‘Appalling…absolutely appalling,’ thundered the 11th Duke of Devonshire down the phone in 1983 as I – then a junior reporter on the venerable Sunday Telegraph – asked him how much he was worth as we were compiling a list of the richest people in Britain. I tentatively suggested to his Grace that his asset wealth could be in the order of £500m. A silence ensued, followed by, ‘I will have to have a word with your proprietor.’ Sure enough the Duke phoned his old Etonian chum and then Telegraph proprietor Lord Hartwell. Within a couple of hours, the project was squashed by proprietorial edict.
Fast forward 33 years and we have the bizarre sight of the prime minister revealing his tax details, with other politicians falling in line too, as a result of Panamagate and the leaking of 11 million documents relating to the tax arrangements of the rich and powerful. There is even talk of all tax returns being made available online Scandinavian-style. How the world has changed.
So how have we arrived at this and can I modestly claim some small role in those changing attitudes? For since 1989 up until this month, I have compiled The Sunday Times Rich List, having moved from the squeamish Telegraph.
By 1989, the Big Bang in the City was three years old, and starting to throw up some decent-sized fortunes. Richard Branson had already been in business for 20 years in 1989 epitomising the new entrepreneurial culture that was thrusting through the ranks of old money. Sir Richard is still there and has pushed his way to the top 20 in the latest Sunday Times list, worth over £4.5bn.

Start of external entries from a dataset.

(* ===== verification/Authority.v ===== *)
(** * The authority program ([clawsol-authority/src/lib.rs])

    The entrypoint and its six processors.  [process_execute_action] is split
    at the comment banners of the source into one definition per group of
    gates, composed in the source's order. *)
From S2P Require Import Prelude Borsh Solana WideMath ConditionVerifier Records.
From S2P Require Import AccountDecode SolendBoundary JupiterBoundary JupiterBracket.
From S2P Require Import Instruction SolendCpi Errors.

(** [b"..."] literals *)
Notation bytes s := (String.list_byte_of_string s).

Definition map_verifier_error_to_authority_error (err : VerifierError) : ProgramError :=
  authority_into
    match err with
    | WideMath.PythFeedIdMismatch => PythFeedIdMismatch
    | WideMath.PythPriceTooOld => PythSnapshotStale
    | WideMath.PythVerificationLevelInsufficient => PythVerificationLevelInsufficient
    | WideMath.PythConfidenceTooWide => PythConfidenceTooWide
    | WideMath.SolendFormulaVersionUnsupported => SolendFormulaVersionUnsupported
    | WideMath.SolendReserveStale => SolendReserveStale
    | WideMath.PythExponentOutOfRange | WideMath.PythComputeOverflow
    | WideMath.BoundDirectionMismatch | WideMath.UnsupportedComparison
    | WideMath.UnsupportedRateKind | WideMath.SolendInvalidReserveConfig
    | WideMath.SolendComputeOverflow | WideMath.SolendThresholdOverflow =>
        ConditionVerificationFailed
    end.

(** ** Pure gates of [process_execute_action] *)

(** Steps 4-9: the arguments against the record the user signed. *)
Definition check_record (record : AuthorizationRecord) (args : ExecuteArgs)
    (usr exec : Pubkey) : Res unit :=
  _ ← throw_if (negb (schema_version record =? xa_schema_version args))
        (authority_into UnsupportedSchemaVersion);
  _ ← throw_if (bool_decide (rule_id record ≠ xa_rule_id args))
        (authority_into InvalidAuthorizationPda);
  _ ← throw_if (bool_decide (user record ≠ usr))
        (authority_into AuthorizationUserMismatch);
  _ ← throw_if (bool_decide (executor record ≠ exec)) (authority_into ExecutorMismatch);
  _ ← throw_if (bool_decide (canonical_rule_hash record ≠ xa_canonical_rule_hash args))
        (authority_into RuleHashMismatch);
  throw_if (negb (allowed_action_type record =? xa_action_type args))
    (authority_into ActionTypeMismatch).

(** Steps 10-12: expiry, revoked, completed. *)
Definition check_lifecycle (record : AuthorizationRecord) (clock : Clock) : Res unit :=
  _ ← throw_if (expires_at_slot record <=? slot clock) (authority_into AuthorizationExpired);
  _ ← throw_if (revoked record) (authority_into AuthorizationRevoked);
  throw_if (completed record) (authority_into AuthorizationCompleted).

(** Steps 13-16: amount, cap, nonce, same-slot replay; the new used amount. *)
Definition check_cap (record : AuthorizationRecord) (args : ExecuteArgs) (clock : Clock) :
    Res Z :=
  _ ← throw_if (xa_input_amount_raw args =? 0) (authority_into InputAmountZero);
  new_used ← ok_or (checked_u 64 (used_amount_raw record + xa_input_amount_raw args))
               (authority_into InputAmountExceeded);
  _ ← throw_if (max_input_amount_raw record <? new_used)
        (authority_into InputAmountExceeded);
  expected_next_nonce ← ok_or (checked_u 64 (execution_nonce record + 1))
                          (authority_into ExecutionNonceMismatch);
  _ ← throw_if (negb (xa_execution_nonce args =? expected_next_nonce))
        (authority_into ExecutionNonceMismatch);
  _ ← throw_if (negb (last_execution_slot record =? 0) &&
                (slot clock =? last_execution_slot record))
        (authority_into SameSlotReplay);
  Ok new_used.

(** One iteration of the condition loop: the contexts come from the clock. *)
Definition evaluate_proof_condition (clock : Clock) (p : ProofCondition) : Res bool :=
  map_err map_verifier_error_to_authority_error
    match p with
    | ProofPyth c s =>
        evaluate_condition (EvalCPyth c) (EvalSPyth s (MkPythCtx (unix_timestamp clock)))
    | ProofSolend c s =>
        evaluate_condition (EvalCSolend c) (EvalSSolend s (MkSolendCtx (slot clock)))
    end.

(** [for (i, proof_cond) in ..enumerate() { results[i] = outcome }] *)
Fixpoint evaluate_proof_conditions (clock : Clock) (l : list ProofCondition) :
    Res (list bool) :=
  match l with
  | [] => Ok []
  | p :: l =>
      outcome ← evaluate_proof_condition clock p;
      results ← evaluate_proof_conditions clock l;
      Ok (outcome :: results)
  end.

Definition condition_gate (clock : Clock) (proof : ConditionProofPayload) : Res unit :=
  _ ← throw_if (length (conditions proof) =? 0)%nat (authority_into MissingConditionProof);
  _ ← throw_if (MAX_PROOF_CONDITIONS <? length (conditions proof))%nat
        (authority_into ConditionCountMismatch);
  results ← evaluate_proof_conditions clock (conditions proof);
  throw_if (negb (evaluate_condition_logic (condition_logic proof) results))
    (authority_into ConditionNotMet).

Definition solend_boundary_gate (record : AuthorizationRecord)
    (solend_boundary_proof : option SolendBoundaryProof) : Res unit :=
  if allowed_action_type record =? to_u8 SolendWithdrawAllDelegated then
    proof ← ok_or solend_boundary_proof (authority_into SolendBoundaryProofMissing);
    verify_solend_delegated_boundary record proof
  else Ok tt.

Definition jupiter_boundary_gate (record : AuthorizationRecord)
    (jupiter_boundary_proof : option JupiterBoundaryProof) : Res unit :=
  if allowed_action_type record =? to_u8 JupiterBuySolWithUsdc then
    proof ← ok_or jupiter_boundary_proof (authority_into JupiterBoundaryProofMissing);
    verify_jupiter_boundary_skeleton record proof
  else Ok tt.

Definition P5B2_MIN_ACCOUNTS : nat := 4 + WITHDRAW_BASE_ACCOUNTS_LEN + 4 + 1.

(** The mint of the destination account, peeked before the shadow mapping. *)
Definition peek_liquidity_mint (b : Bank) (dest : AccountInfo) : Res Pubkey :=
  _ ← throw_if (bool_decide (owner (acct b (key dest)) ≠ AccountDecode.SPL_TOKEN_PROGRAM_ID))
        (authority_into SolendTokenAccountOwnerMismatch);
  decoded ← decode_spl_token_account_lite (data (acct b (key dest)));
  Ok (ta_mint decoded).

Definition cpi_expectations (proof : SolendBoundaryProof) (ctoken_mint liquidity_mint : Pubkey) :
    SolendWithdrawShadowExpectations :=
  MkExpectations (solend_program_id proof) (obligation_pubkey proof) (reserve_pubkey proof)
    (lending_market_pubkey proof) ctoken_mint liquidity_mint.

(** ** Processors *)
Section processors.
Context (rt : Runtime) (program_id : Pubkey).

Definition process_create_authorization (accounts : list AccountInfo) (args : CreateArgs) :
    M unit :=
  _ ← throw_ifM (negb (ca_schema_version args =? STAGE2_AUTHORITY_SCHEMA_VERSION))
        UnsupportedSchemaVersion;
  _ ← throw_ifM (bool_decide (from_u8 (ca_allowed_action_type args) = None))
        InvalidActionType;
  _ ← throw_ifM (ca_max_input_amount_raw args =? 0) InvalidZeroMaxAmount;
  '(user_account, it) ← next_account_info accounts;
  '(authz_pda_account, it) ← next_account_info it;
  '(system_program_account, _) ← next_account_info it;
  _ ← throw_ifM (negb (is_signer user_account)) UserMustSign;
  _ ← throw_ifM (bool_decide (key system_program_account ≠ system_program_id))
        IncorrectProgramId;
  clock ← clock_get;
  _ ← throw_ifM (ca_expires_at_slot args <=? slot clock) AuthorizationExpired;
  let seeds := authorization_seeds (ca_schema_version args) (key user_account)
                 (ca_rule_id args) in
  let '(expected_pda, bmp) := find_program_address rt seeds program_id in
  _ ← throw_ifM (bool_decide (expected_pda ≠ key authz_pda_account)) InvalidPda;
  _ ← invoke_signed rt
        (create_account_ix rt (key user_account) (key authz_pda_account)
           (minimum_balance rt (Z.of_nat RECORD_LEN)) (Z.of_nat RECORD_LEN) program_id)
        [user_account; authz_pda_account; system_program_account]
        [seeds ++ [[byte_of bmp]]];
  _ ← serialize_into (key authz_pda_account)
        (to_vec (MkRecord (ca_schema_version args) (ca_rule_id args) (key user_account)
           (ca_executor args) (ca_delegated_wallet args) (ca_canonical_rule_hash args)
           (ca_allowed_action_type args) (ca_max_input_amount_raw args) 0
           (ca_destination args) (ca_expires_at_slot args) false false 0 0 bmp));
  sol_log_data [bytes "authz_created_v1"; ca_rule_id args; key user_account;
                ca_executor args; ca_delegated_wallet args;
                [byte_of (ca_allowed_action_type args)]; ca_canonical_rule_hash args;
                to_le 8 (ca_max_input_amount_raw args);
                to_le 8 (ca_expires_at_slot args); to_le 8 (slot clock)].

(** The re-derivation of the address from the record's own fields. *)
Definition check_record_pda (record : AuthorizationRecord) (authz_pda_account : AccountInfo) :
    M unit :=
  throw_ifM (bool_decide ((find_program_address rt
      (authorization_seeds (schema_version record) (user record) (rule_id record))
      program_id).1 ≠ key authz_pda_account)) InvalidPda.

Definition process_revoke (accounts : list AccountInfo) : M unit :=
  '(user_account, it) ← next_account_info accounts;
  '(authz_pda_account, _) ← next_account_info it;
  _ ← throw_ifM (negb (is_signer user_account)) UserMustSign;
  authz ← get_account (key authz_pda_account);
  _ ← throw_ifM (bool_decide (owner authz ≠ program_id)) IncorrectProgramId;
  record ← load_record (key authz_pda_account);
  _ ← throw_ifM (bool_decide (user record ≠ key user_account)) RevokeWrongUser;
  _ ← check_record_pda record authz_pda_account;
  if revoked record then mret tt
  else
    _ ← serialize_into (key authz_pda_account) (to_vec (set_revoked true record));
    clock ← clock_get;
    sol_log_data [bytes "authz_revoked_v1"; rule_id record; user record;
                  to_le 8 (slot clock)].

Definition process_close_authorization (accounts : list AccountInfo) : M unit :=
  '(user_account, it) ← next_account_info accounts;
  '(authz_pda_account, _) ← next_account_info it;
  _ ← throw_ifM (negb (is_signer user_account)) UserMustSign;
  authz ← get_account (key authz_pda_account);
  _ ← throw_ifM (bool_decide (owner authz ≠ program_id)) IncorrectProgramId;
  record ← load_record (key authz_pda_account);
  _ ← throw_ifM (bool_decide (user record ≠ key user_account)) CloseWrongUser;
  clock ← clock_get;
  _ ← throw_ifM (negb (revoked record) && negb (completed record) &&
                 negb (expires_at_slot record <=? slot clock)) NotCloseable;
  _ ← check_record_pda record authz_pda_account;
  usr ← get_account (key user_account);
  new_user_lamports ← lift (ok_or (checked_u 64 (lamports usr + lamports authz))
                              ArithmeticOverflow);
  _ ← set_lamports (key user_account) new_user_lamports;
  _ ← set_lamports (key authz_pda_account) 0;
  _ ← assign (key authz_pda_account) system_program_id;
  _ ← realloc_to_zero (key authz_pda_account);
  sol_log_data [bytes "authz_closed_v1"; rule_id record; user record;
                to_le 8 (slot clock)].

(** The length-gated Solend CPI block. *)
Definition solend_cpi_block (accounts : list AccountInfo) (record : AuthorizationRecord)
    (delegated_wallet_account : AccountInfo)
    (solend_boundary_proof : option SolendBoundaryProof) : M unit := λ w,
  if (allowed_action_type record =? to_u8 SolendWithdrawAllDelegated) &&
     (P5B2_MIN_ACCOUNTS <=? length accounts)%nat
  then
    (withdraw_accounts ← lift (parse_withdraw_accounts
                                 (take WITHDRAW_BASE_ACCOUNTS_LEN (drop 4 accounts)));
     match drop (4 + WITHDRAW_BASE_ACCOUNTS_LEN) accounts with
     | solend_program :: pyth_oracle :: switchboard_oracle :: clock_sysvar ::
       deposit_reserves =>
         solend_proof ← lift (ok_or solend_boundary_proof
                                (authority_into SolendBoundaryProofMissing));
         liquidity_mint ← lift (peek_liquidity_mint (w_bank w)
                                  (wa_destination withdraw_accounts));
         try_solend_cpi_skeleton rt record delegated_wallet_account
           (MkSubstrate solend_program pyth_oracle switchboard_oracle clock_sysvar None)
           withdraw_accounts deposit_reserves
           (cpi_expectations solend_proof
              (key (wa_reserve_collateral_mint withdraw_accounts)) liquidity_mint)
     | _ => raise NotEnoughAccountKeys (* an index panic; excluded by the length gate *)
     end) w
  else Ok (tt, w).

Definition process_execute_action (accounts : list AccountInfo) (args : ExecuteArgs) :
    M unit :=
  '(executor_account, it) ← next_account_info accounts;
  '(authz_pda_account, it) ← next_account_info it;
  '(user_account, it) ← next_account_info it;
  '(delegated_wallet_account, _) ← next_account_info it;
  _ ← throw_ifM (negb (is_signer executor_account)) MissingExecutorSignature;
  authz ← get_account (key authz_pda_account);
  _ ← throw_ifM (bool_decide (owner authz ≠ program_id)) AuthorizationOwnerMismatch;
  _ ← throw_ifM (bool_decide ((find_program_address rt
          (authorization_seeds (xa_schema_version args) (key user_account)
             (xa_rule_id args)) program_id).1 ≠ key authz_pda_account))
        InvalidAuthorizationPda;
  record ← load_record (key authz_pda_account);
  _ ← lift (check_record record args (key user_account) (key executor_account));
  clock ← clock_get;
  _ ← lift (check_lifecycle record clock);
  new_used ← lift (check_cap record args clock);
  _ ← lift (condition_gate clock (xa_condition_proof args));
  _ ← lift (solend_boundary_gate record (xa_solend_boundary_proof args));
  _ ← lift (jupiter_boundary_gate record (xa_jupiter_boundary_proof args));
  _ ← solend_cpi_block accounts record delegated_wallet_account
        (xa_solend_boundary_proof args);
  let record' := set_executed new_used (xa_execution_nonce args) (slot clock) record in
  _ ← serialize_into (key authz_pda_account) (to_vec record');
  sol_log_data [bytes "authz_executed_v1"; xa_rule_id args; user record; executor record;
                [byte_of (allowed_action_type record)]; to_le 8 (xa_input_amount_raw args);
                to_le 8 new_used; to_le 8 (xa_execution_nonce args); to_le 8 (slot clock)].

Definition process_instruction (accounts : list AccountInfo) (instruction_data : list byte) :
    M unit :=
  instruction ← lift (ok_or (try_from_slice instruction_data) InvalidInstructionData);
  match instruction with
  | CreateAuthorization args => process_create_authorization accounts args
  | Revoke => process_revoke accounts
  | CloseAuthorization => process_close_authorization accounts
  | ExecuteAction args => process_execute_action accounts args
  | PreJupiterBracketCheck proof =>
      process_pre_jupiter_bracket_check rt program_id accounts proof
  | PostJupiterBracketCheck proof =>
      process_post_jupiter_bracket_check rt program_id accounts proof
  end.
End processors.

As the new money mushroomed, it began to replace old money. That first list was dominated by Old Etonians and around two-thirds was inherited wealth. Contrast that to recent lists where the self-made have swollen to 75% or more of the total.
Many of the newly monied, particularly those in their 30s and 40s, have told me that they read my early lists and felt inspired enough to want to join the ranks. Can the same be said for the rest of Britain, indeed the rest of the world? Judging by the fury over the Panama leaks, one wonders why the lampposts of Berkeley Square are not groaning under the weight of hanged hedgies, dispatched with revolutionary justice by Robespierre-like zealots.
For there is no doubt that the rich are getting richer as the rest of us feel poorer. Only once or twice in the list's history, have we seen a diminution in the total wealth of the Rich List members (and none in recent years). My last one, with a record wealth of nearly £575bn for the 1,000 listed is proof that there is plenty of wonga out there.
But I think the public can distinguish between what are seen as the deserving and the undeserving rich. They hate the oligarchs buying up London (unless they buy a Premier League football team too), hedge funders, bankers, trustafarians or the bosses of large companies and utilities seemingly rewarded for failure.
But their local tycoon, who has made his or her fortune by good old-fashioned elbow grease and risk-taking, is regarded with affection. So when Plymouth’s very own Del Boy Trotter, retail billionaire Chris Dawson, opened one of his Range stores recently the area was swamped with well-wishers. ‘You would have thought I was Wayne Rooney,’ he told me, awed at the evident respect for a local lad made good.
It is the same internationally. Donald Trump and Bernie Sanders, from the right and left in the US election, may rage against Wall Street, but there is no public appetite to go after the tech titans of Silicon Valley or the entrepreneurs who make up the Forbes 400 list. Such lists are, of course, now common in virtually every country, even those with a tightly regulated press. While the Russian rich list is a dangerous business (one compiler was assassinated after enraging a Mafia boss when probing his wealth), in China there is a very different climate.
Rupert Hoogewerf (a contemporary of David Cameron at Eton) produces the Hurun Report every year on Chinese wealth. When we meet up, my first question is always, ‘Why haven’t the secret police closed you down yet, as you are obviously showing up the huge wealth gap?’ He shows me the clips from awards ceremonies that he has initiated. With him on the platform, there is number one, three, five and seven in the last list – some $70bn or more of wealth.
The Chinese population apparently love it and want to get on his list, too. He must be yet another safety valve for the increasingly fearful leadership. So much for class war in a nominally communist dictatorship.
The real class warriors may, of course, rage that we are pandering to the celebrity culture, and filling the workers with false consciousness. Happily using our figures on the hugely wealthy, they will no doubt point out that if the rich were squeezed so that £575bn of pips came out, to misquote Denis Healey, then all would be well with the NHS, education, and so on. All I can say to counter that is that around 90% of the wealth is not liquid, it is tied up in the businesses that the current rich or previous generations have built. Squeezing would simply destroy them, sacrificed on the altar of envy.
So there we have it. The left hate the Rich List for trumpeting the cause of the wealthy. The Duke of Devonshire and his class think we are appalling Bolshevik agitators stirring up class envy. Attacked from both flanks is a good position to be in for my successor, who is now embarking on the 29th Sunday Times Rich List.